ABOUT THIS TASK: Among the entries below, extract exactly the lines that run from the one with "and leaves both" through the one with "default_user = true ->", both ends included.

RECORDS SHOWN:
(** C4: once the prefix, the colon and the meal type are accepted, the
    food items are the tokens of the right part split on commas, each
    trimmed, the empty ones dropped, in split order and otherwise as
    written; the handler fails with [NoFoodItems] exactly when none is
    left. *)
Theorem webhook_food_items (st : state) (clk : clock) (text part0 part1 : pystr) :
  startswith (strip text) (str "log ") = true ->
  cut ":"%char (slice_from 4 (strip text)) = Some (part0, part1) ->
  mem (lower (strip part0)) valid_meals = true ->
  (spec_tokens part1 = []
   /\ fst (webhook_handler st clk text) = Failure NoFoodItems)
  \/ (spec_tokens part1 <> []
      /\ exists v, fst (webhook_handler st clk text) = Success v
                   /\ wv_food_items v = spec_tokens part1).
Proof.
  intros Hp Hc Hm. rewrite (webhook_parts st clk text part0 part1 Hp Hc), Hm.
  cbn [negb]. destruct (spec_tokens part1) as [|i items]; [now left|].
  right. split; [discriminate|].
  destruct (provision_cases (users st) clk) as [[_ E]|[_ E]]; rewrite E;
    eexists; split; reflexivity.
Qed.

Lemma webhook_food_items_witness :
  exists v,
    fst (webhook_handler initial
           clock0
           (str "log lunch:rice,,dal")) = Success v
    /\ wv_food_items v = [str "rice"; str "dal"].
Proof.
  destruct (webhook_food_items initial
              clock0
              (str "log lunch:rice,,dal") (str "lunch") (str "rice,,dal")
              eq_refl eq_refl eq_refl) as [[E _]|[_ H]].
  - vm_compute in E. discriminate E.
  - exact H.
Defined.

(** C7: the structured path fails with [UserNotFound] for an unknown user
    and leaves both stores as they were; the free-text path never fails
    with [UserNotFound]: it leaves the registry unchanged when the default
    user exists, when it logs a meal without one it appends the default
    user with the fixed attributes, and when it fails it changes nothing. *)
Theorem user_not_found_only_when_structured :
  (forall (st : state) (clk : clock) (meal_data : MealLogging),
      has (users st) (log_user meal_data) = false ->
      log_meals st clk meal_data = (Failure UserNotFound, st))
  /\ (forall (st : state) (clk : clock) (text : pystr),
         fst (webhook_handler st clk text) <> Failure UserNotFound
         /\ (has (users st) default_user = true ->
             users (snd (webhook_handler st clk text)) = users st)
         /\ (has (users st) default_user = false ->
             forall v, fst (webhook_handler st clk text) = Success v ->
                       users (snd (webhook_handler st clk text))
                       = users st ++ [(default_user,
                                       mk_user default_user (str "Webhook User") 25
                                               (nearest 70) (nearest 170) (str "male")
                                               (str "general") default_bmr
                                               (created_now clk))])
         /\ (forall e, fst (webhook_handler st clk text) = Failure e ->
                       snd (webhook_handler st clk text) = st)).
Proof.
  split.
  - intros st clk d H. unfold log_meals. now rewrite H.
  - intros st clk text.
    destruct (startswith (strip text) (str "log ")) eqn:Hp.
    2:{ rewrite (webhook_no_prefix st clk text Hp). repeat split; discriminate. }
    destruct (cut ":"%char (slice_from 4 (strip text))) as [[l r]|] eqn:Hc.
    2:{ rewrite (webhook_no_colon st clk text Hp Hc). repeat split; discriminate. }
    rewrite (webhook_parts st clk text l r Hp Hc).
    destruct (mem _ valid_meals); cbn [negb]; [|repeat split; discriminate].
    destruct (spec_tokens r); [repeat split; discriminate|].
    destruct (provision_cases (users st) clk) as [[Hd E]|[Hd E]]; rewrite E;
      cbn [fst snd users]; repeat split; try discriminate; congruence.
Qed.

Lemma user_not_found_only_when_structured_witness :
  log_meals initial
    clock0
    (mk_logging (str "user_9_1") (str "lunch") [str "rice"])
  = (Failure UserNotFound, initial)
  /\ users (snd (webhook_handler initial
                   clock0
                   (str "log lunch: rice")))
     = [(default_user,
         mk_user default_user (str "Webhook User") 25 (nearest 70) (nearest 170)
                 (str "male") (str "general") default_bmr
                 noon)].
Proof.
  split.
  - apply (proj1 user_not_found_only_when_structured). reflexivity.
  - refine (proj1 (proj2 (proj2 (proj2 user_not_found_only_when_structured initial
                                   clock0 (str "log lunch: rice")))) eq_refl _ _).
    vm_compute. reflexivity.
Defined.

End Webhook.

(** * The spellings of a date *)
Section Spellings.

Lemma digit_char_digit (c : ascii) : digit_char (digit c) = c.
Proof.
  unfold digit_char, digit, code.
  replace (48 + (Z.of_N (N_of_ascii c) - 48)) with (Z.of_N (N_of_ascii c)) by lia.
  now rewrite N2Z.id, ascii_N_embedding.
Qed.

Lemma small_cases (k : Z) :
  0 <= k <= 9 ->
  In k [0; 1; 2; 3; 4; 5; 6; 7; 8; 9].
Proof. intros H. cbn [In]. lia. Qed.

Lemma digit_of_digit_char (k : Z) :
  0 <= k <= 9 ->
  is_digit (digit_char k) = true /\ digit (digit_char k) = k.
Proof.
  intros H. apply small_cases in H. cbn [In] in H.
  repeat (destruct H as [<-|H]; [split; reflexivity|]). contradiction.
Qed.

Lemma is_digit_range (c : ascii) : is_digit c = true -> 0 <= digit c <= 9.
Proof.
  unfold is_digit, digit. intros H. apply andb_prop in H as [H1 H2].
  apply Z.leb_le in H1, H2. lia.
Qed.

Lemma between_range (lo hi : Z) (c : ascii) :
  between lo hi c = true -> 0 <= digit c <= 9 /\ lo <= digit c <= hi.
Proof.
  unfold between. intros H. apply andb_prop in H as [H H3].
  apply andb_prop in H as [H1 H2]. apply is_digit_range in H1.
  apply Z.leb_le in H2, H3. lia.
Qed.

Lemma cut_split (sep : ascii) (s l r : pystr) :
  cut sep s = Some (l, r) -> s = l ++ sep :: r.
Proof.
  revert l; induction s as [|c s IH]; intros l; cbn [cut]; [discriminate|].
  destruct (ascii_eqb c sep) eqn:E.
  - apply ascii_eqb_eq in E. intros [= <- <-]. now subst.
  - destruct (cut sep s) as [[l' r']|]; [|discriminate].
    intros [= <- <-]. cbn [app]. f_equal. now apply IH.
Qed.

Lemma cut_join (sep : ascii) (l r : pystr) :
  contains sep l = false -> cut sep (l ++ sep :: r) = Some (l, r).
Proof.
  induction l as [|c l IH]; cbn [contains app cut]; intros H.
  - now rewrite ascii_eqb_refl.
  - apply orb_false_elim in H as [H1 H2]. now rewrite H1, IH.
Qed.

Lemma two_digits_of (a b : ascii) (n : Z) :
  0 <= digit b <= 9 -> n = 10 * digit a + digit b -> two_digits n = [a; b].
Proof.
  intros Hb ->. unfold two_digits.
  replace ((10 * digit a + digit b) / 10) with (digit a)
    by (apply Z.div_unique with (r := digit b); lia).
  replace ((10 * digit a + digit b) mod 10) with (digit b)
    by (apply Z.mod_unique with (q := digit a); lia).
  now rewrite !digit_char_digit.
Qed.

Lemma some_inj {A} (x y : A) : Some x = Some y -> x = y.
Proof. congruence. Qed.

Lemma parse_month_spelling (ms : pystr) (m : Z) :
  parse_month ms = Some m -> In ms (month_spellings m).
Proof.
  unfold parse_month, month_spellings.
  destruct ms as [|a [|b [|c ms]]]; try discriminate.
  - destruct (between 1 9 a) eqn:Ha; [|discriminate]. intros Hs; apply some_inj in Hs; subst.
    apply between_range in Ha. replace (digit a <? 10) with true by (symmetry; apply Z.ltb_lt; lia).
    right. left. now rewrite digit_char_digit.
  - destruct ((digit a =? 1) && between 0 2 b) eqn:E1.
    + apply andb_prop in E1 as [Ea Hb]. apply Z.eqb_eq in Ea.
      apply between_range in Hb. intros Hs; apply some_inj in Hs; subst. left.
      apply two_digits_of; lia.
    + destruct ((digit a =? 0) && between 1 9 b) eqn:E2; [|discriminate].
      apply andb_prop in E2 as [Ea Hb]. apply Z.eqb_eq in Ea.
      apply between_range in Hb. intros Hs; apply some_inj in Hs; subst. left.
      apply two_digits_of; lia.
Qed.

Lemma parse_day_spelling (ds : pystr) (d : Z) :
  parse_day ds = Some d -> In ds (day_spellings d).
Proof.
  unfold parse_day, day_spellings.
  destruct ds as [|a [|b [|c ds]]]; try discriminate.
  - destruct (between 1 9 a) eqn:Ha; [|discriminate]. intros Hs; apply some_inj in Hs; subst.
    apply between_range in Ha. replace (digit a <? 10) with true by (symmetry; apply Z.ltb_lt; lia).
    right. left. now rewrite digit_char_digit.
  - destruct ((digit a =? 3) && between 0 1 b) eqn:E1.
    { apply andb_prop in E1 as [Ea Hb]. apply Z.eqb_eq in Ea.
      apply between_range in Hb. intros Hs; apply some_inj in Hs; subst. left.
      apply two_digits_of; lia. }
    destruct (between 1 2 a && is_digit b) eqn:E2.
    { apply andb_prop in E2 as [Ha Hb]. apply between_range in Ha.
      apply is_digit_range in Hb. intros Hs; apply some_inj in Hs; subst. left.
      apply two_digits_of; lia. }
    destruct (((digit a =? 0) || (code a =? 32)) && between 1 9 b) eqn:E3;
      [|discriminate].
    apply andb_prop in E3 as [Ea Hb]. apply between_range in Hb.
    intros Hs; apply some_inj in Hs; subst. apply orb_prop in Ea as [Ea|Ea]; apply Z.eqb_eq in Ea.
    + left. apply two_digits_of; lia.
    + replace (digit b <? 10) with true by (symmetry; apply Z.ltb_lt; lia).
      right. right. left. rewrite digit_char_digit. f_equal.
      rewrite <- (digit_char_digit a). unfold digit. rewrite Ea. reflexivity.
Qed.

WRITTEN ANSWER:
    and leaves both stores as they were; the free-text path never fails
    with [UserNotFound]: it leaves the registry unchanged when the default
    user exists, when it logs a meal without one it appends the default
    user with the fixed attributes, and when it fails it changes nothing. *)
Theorem user_not_found_only_when_structured :
  (forall (st : state) (clk : clock) (meal_data : MealLogging),
      has (users st) (log_user meal_data) = false ->
      log_meals st clk meal_data = (Failure UserNotFound, st))
  /\ (forall (st : state) (clk : clock) (text : pystr),
         fst (webhook_handler st clk text) <> Failure UserNotFound
         /\ (has (users st) default_user = true ->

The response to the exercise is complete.